> Your objective
Tell me how many lines of the entries below include the string "transfer", and give only the number.

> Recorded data
--- START ---

(** ** fileLatin1Reader *)

Record fileLatin1Reader := mkReader { file : File; currentChar : Z }.

(** The two bytes written for a source byte [b >= 0x80]; the shift binds
    tighter than the or, as in Go. *)
Definition utf8_first (b : Z) : Z := Z.lor 0xC0 (Z.shiftr (Z.land b 0xC0) 6).
Definition utf8_second (b : Z) : Z := Z.lor 0x80 (Z.land b 0x3f).

(** The transfer loop [for i = 0; i<n; i++]: [buf] is what is left of the
    bytes read, [i] the loop counter, [out] the bytes written to [p] so far
    ([nb_written = length out]), [cur] the field [currentChar]. *)
Fixpoint transfer (len_p : nat) (buf : list Z) (i : nat) (out : list Z) (cur : Z)
  : nat * list Z * Z :=
  match buf with
  | [] => (i, out, cur)
  | b :: rest =>
      if (len_p <=? length out)%nat then (i, out, cur)
      else if b <? 0x80 then transfer len_p rest (S i) (out ++ [b]) cur
      else
        let out1 := out ++ [utf8_first b] in
        if (len_p <=? length out1)%nat
        then transfer len_p rest (S i) out1 (utf8_second b)
        else transfer len_p rest (S i) (out1 ++ [utf8_second b]) cur
  end.

(** [Read(p)] with [len(p) = len_p]. The result is the new reader, the bytes
    [p[:n]] and the error. *)
Definition Read (flr : fileLatin1Reader) (len_p : nat)
  : result (fileLatin1Reader * list Z * option error) :=
  let '(buf, err, f1) := file_Read (file flr) len_p in
  let n := length buf in
  '(out0, cur0) ←
    (if currentChar flr =? 0 then Ok ([], currentChar flr)
     else if (0 <? len_p)%nat then Ok ([currentChar flr], 0)
     else Panic IndexOutOfRange);
  let '(i, out, cur) := transfer len_p buf 0 out0 cur0 in
  let f2 := file_Seek f1 (Z.of_nat i - Z.of_nat n) in
  let flr' := mkReader f2 cur in
  match err with
  | Some EOF => if negb (cur =? 0) then Ok (flr', out, None) else Ok (flr', out, err)
  | None => Ok (flr', out, err)
  end.

(** The read loop of TestLatin1Reader:
    [for n, err := flr.Read(buf); n>0; n, err = flr.Read(buf)] with the
    bytes appended first and the loop left on any error. *)
Fixpoint drain (fuel : nat) (flr : fileLatin1Reader) (len_p : nat) (acc : list Z)
  : result (list Z) :=
  match fuel with
  | O => OutOfFuel
  | S fuel' =>
      '(flr', out, err) ← Read flr len_p;
      if (0 <? length out)%nat then
        match err with
        | Some _ => Ok (acc ++ out)
        | None => drain fuel' flr' len_p (acc ++ out)
        end
      else Ok acc
  end.

Definition open (bytes : list Z) : fileLatin1Reader := mkReader (mkFile bytes 0) 0.
Lemma findCategoryName_finds_the_category_witness :
  NoDup (map Category.id (allCategories mockCategories))
  /\ In (leafCategory "2-1-1-3" "퀸 침대" 4 "2-1-1") (allCategories mockCategories)
  /\ findCategoryName "2-1-1-3" mockCategories = "퀸 침대".
Proof.
  assert (Hin : In (leafCategory "2-1-1-3" "퀸 침대" 4 "2-1-1")
                   (allCategories mockCategories)).
  { vm_compute. do 16 right. now left. }
  split; [exact mockCategories_distinct |]. split; [exact Hin |].
  exact (findCategoryName_finds_the_category mockCategories
           (leafCategory "2-1-1-3" "퀸 침대" 4 "2-1-1")
           mockCategories_distinct Hin).
Defined.

(** ** The category pickers *)

Lemma map_filter_commute {A B : Type} (f : A -> B) (p : B -> bool) (l : list A) :
  map f (filter (fun x => p (f x)) l) = filter p (map f l).
Proof.
  induction l as [| x l IH]; simpl; [reflexivity |].
  destruct (p (f x)); simpl; now rewrite IH.
Qed.

Lemma levelsTo_S (n : nat) :
  levelsTo (S n) = (levelsTo n ++ [Z.of_nat (S n)])%list.
Proof. unfold levelsTo. now rewrite seq_S, map_app. Qed.

Lemma levelsTo_In (n : nat) (z : Z) :
  In z (levelsTo n) <-> (1 <= z <= Z.of_nat n)%Z.
Proof.
  unfold levelsTo. rewrite in_map_iff. split.
  - intros [i [<- Hi]]. apply in_seq in Hi. lia.
  - intros Hz. exists (Z.to_nat z). split; [lia |]. apply in_seq. lia.
Qed.

Lemma filter_levelsTo (p : Z -> bool) (n j : nat) :
  j <= n ->
  (forall z, (1 <= z <= Z.of_nat n)%Z -> p z = true <-> (z <= Z.of_nat j)%Z) ->
  filter p (levelsTo n) = levelsTo j.
Proof.
  revert j. induction n as [| n IH]; intros j Hj Hp.
  - now replace j with 0 by lia.
  - rewrite levelsTo_S, filter_app.
    change (filter p [Z.of_nat (S n)])
      with (if p (Z.of_nat (S n)) then [Z.of_nat (S n)] else []).
    destruct (Nat.eq_dec j (S n)) as [-> | Hne].
    + rewrite levelsTo_S. f_equal.
      * rewrite <- (filter_all (levelsTo n)) at 2. apply filter_ext_in.
        intros z Hz. apply levelsTo_In in Hz. apply Hp; lia.
      * replace (p (Z.of_nat (S n))) with true; [reflexivity |].
        symmetry. apply Hp; lia.
    + replace (p (Z.of_nat (S n))) with false.
      * rewrite app_nil_r. apply IH; [lia |].
        intros z Hz. apply Hp. lia.
      * symmetry. apply not_true_is_false. intros H. apply Hp in H; lia.
Qed.

Lemma nth_error_levelsTo {A : Type} (level : A -> Z) (l : list A) (n i : nat) (x : A) :
  map level l = levelsTo n ->
  nth_error l i = Some x ->
  level x = Z.of_nat (S i) /\ i < n.
Proof.
  intros Hl Hx.
  assert (Hlen : List.length l = n).
  { rewrite <- (length_map level), Hl. unfold levelsTo.
    now rewrite length_map, length_seq. }
  assert (Hi : i < n).
  { rewrite <- Hlen. apply nth_error_Some. congruence. }
  split; [| exact Hi].
  apply (map_nth_error level) in Hx. rewrite Hl in Hx.
  unfold levelsTo in Hx. rewrite nth_error_map in Hx.
  rewrite (nth_error_nth' (seq 1 n) 0) in Hx by (rewrite length_seq; exact Hi).
  rewrite seq_nth in Hx by exact Hi.
  change (Some (Z.of_nat (1 + i)) = Some (level x)) in Hx.
  now injection Hx.
Qed.

Lemma In_allCategories_self (c : Category.t) (categories : list Category.t) :
  In c categories -> In c (allCategories categories).
Proof.
  intros H. unfold allCategories. apply in_flat_map. exists c.
  split; [exact H |]. destruct c. now left.
Qed.

(** The children of a category of a forest are categories of the forest. *)
Lemma children_in_forest (categories : list Category.t) :
  forall c children d,
    In c (allCategories categories) ->
    Category.children c = Some children ->
    In d children ->
    In d (allCategories categories).
Proof.
  induction categories as [| category rest IHchildren IHrest] using forest_induction;
    intros c children d Hc Hch Hd; [destruct Hc |].
  rewrite allCategories_cons in *.
  apply in_app_or in Hc. destruct Hc as [[<- | Hc] | Hc].
  - rewrite Hch. right. apply in_or_app. left. now apply In_allCategories_self.
  - destruct (Category.children category) as [below |]; [| destruct Hc].
    right. apply in_or_app. left. now apply (IHchildren c children d).
  - apply in_or_app. right. now apply (IHrest c children d).
Qed.

Lemma pickersInvariant_initial : pickersInvariant initialPickers.
Proof.
  split; [| split].
  - exists 1, 1. repeat split; reflexivity || lia.
  - intros o c [<- | []] Hc. now apply In_allCategories_self.
  - intros s [<- | []]. eexists. split; [left; reflexivity | now split].
Qed.

Lemma pickersInvariant_pick {Rng : Type} (state : Pickers * World Rng)
    (choice : nat * string) :
  pickersInvariant (fst state) -> pickersInvariant (fst (pick state choice)).
Proof.
  destruct state as [p w], choice as [i value]. unfold pick. simpl.
  intros Hinv.
  destruct (nth_error (categoryOptions p) i) as [option |] eqn:Hoption;
    [| exact Hinv].
  unfold onValueChange.
  destruct (find (fun c => Category.id c =? value) (optionCategories option))
    as [selected |] eqn:Hfind; [| exact Hinv].
  apply find_some in Hfind. destruct Hfind as [Hselected Hvalue].
  destruct Hinv as [[m [k [Hm [Hk [Hm1 [Hmk Hkm]]]]]] [Htree Hsel]].
  destruct (nth_error_levelsTo optionLevel _ k i option Hk Hoption) as [Hlevel Hik].
  assert (Hin : In option (categoryOptions p)) by now apply nth_error_In in Hoption.
  assert (Hnode : In selected (allCategories mockCategories))
    by now apply (Htree option).
  assert (Hkept : map optionLevel
                    (filter (fun o => (optionLevel o <=? optionLevel option)%Z)
                       (categoryOptions p))
                  = levelsTo (S i)).
  { rewrite (map_filter_commute optionLevel (fun z => (z <=? optionLevel option)%Z)).
    rewrite Hk. apply filter_levelsTo; [lia |].
    intros z _. rewrite Hlevel. apply Z.leb_le. }
  assert (Hchain : map selectedLevel
                     (filter (fun c => (selectedLevel c <? optionLevel option)%Z)
                        (selectedCategories p)
                      ++ [mkSelectedCategory (Category.id selected)
                            (Category.name selected) (optionLevel option)])%list
                   = levelsTo (S i)).
  { rewrite map_app, levelsTo_S. simpl. rewrite Hlevel. f_equal.
    rewrite (map_filter_commute selectedLevel (fun z => (z <? Z.of_nat (S i))%Z)).
    rewrite Hm. apply filter_levelsTo; [lia |].
    intros z _. rewrite Z.ltb_lt. lia. }
  assert (Hkeptin : forall o, In o (filter (fun o => (optionLevel o <=? optionLevel option)%Z)
                                      (categoryOptions p)) ->
                              In o (categoryOptions p)).
  { intros o Ho. now apply filter_In in Ho. }
  assert (Hnewsel : forall s,
             In s (filter (fun c => (selectedLevel c <? optionLevel option)%Z)
                     (selectedCategories p)
                   ++ [mkSelectedCategory (Category.id selected)
                         (Category.name selected) (optionLevel option)])%list ->
             exists c, In c (allCategories mockCategories)
                       /\ Category.id c = selectedId s
                       /\ Category.name c = selectedName s).
  { intros s Hs. apply in_app_or in Hs. destruct Hs as [Hs | [<- | []]].
    - apply filter_In in Hs. now apply Hsel.
    - exists selected. now repeat split. }
  destruct (Category.children selected) as [[| child others] |] eqn:Hchildren;
    unfold pickersInvariant; cbn [fst selectedCategories categoryOptions].
  - split; [| split; [| exact Hnewsel]].
    + exists (S i), (S i). split; [exact Hchain |]. split; [exact Hkept |]. lia.
    + intros o c Ho. apply Htree. now apply Hkeptin.
  - split; [| split; [| exact Hnewsel]].
    + exists (S i), (S (S i)). split; [exact Hchain |]. split; [| lia].
      rewrite map_app, Hkept, (levelsTo_S (S i)).
      cbn [map optionLevel]. rewrite Hlevel. do 3 f_equal. lia.
    + intros o c Ho Hc. apply in_app_or in Ho. destruct Ho as [Ho | [<- | []]].
      * apply (Htree o); [now apply Hkeptin | exact Hc].
      * cbn [optionCategories] in Hc.
        now apply (children_in_forest mockCategories selected (child :: others)).
  - split; [| split; [| exact Hnewsel]].
    + exists (S i), (S i). split; [exact Hchain |]. split; [exact Hkept |]. lia.
    + intros o c Ho. apply Htree. now apply Hkeptin.
Qed.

--- END ---

> Output for this exercise
6